Work request: Nothing should be left out: output all of the entries exactly.

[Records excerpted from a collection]
-------
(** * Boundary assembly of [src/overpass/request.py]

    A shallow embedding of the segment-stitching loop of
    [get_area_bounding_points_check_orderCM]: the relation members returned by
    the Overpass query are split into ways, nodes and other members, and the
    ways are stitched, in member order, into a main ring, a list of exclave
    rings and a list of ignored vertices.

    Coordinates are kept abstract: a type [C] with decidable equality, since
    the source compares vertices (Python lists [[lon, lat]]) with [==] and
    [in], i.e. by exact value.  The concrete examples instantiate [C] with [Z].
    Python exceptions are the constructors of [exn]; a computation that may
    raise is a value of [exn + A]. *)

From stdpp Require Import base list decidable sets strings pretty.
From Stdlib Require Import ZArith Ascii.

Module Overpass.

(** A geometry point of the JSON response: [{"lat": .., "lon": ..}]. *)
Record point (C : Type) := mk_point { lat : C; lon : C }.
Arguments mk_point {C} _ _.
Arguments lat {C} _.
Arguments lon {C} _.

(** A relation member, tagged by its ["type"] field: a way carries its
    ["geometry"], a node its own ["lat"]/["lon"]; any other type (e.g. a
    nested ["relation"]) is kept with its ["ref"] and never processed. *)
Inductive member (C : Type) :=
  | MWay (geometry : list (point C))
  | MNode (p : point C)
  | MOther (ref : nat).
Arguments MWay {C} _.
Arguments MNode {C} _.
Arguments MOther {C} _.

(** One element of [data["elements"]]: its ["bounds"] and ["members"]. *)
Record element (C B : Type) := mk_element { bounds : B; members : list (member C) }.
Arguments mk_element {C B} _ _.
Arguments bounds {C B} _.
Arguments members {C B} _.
-------
Task response:
(** * Boundary assembly of [src/overpass/request.py]

    A shallow embedding of the segment-stitching loop of
    [get_area_bounding_points_check_orderCM]: the relation members returned by
    the Overpass query are split into ways, nodes and other members, and the
    ways are stitched, in member order, into a main ring, a list of exclave
    rings and a list of ignored vertices.

    Coordinates are kept abstract: a type [C] with decidable equality, since
    the source compares vertices (Python lists [[lon, lat]]) with [==] and
    [in], i.e. by exact value.  The concrete examples instantiate [C] with [Z].
    Python exceptions are the constructors of [exn]; a computation that may
    raise is a value of [exn + A]. *)

From stdpp Require Import base list decidable sets strings pretty.
From Stdlib Require Import ZArith Ascii.

Module Overpass.

(** A geometry point of the JSON response: [{"lat": .., "lon": ..}]. *)
Record point (C : Type) := mk_point { lat : C; lon : C }.
Arguments mk_point {C} _ _.
Arguments lat {C} _.
Arguments lon {C} _.

(** A relation member, tagged by its ["type"] field: a way carries its
    ["geometry"], a node its own ["lat"]/["lon"]; any other type (e.g. a
    nested ["relation"]) is kept with its ["ref"] and never processed. *)
Inductive member (C : Type) :=
  | MWay (geometry : list (point C))
  | MNode (p : point C)
  | MOther (ref : nat).
Arguments MWay {C} _.
Arguments MNode {C} _.
Arguments MOther {C} _.

(** One element of [data["elements"]]: its ["bounds"] and ["members"]. *)
Record element (C B : Type) := mk_element { bounds : B; members : list (member C) }.
Arguments mk_element {C B} _ _.
Arguments bounds {C B} _.
Arguments members {C B} _.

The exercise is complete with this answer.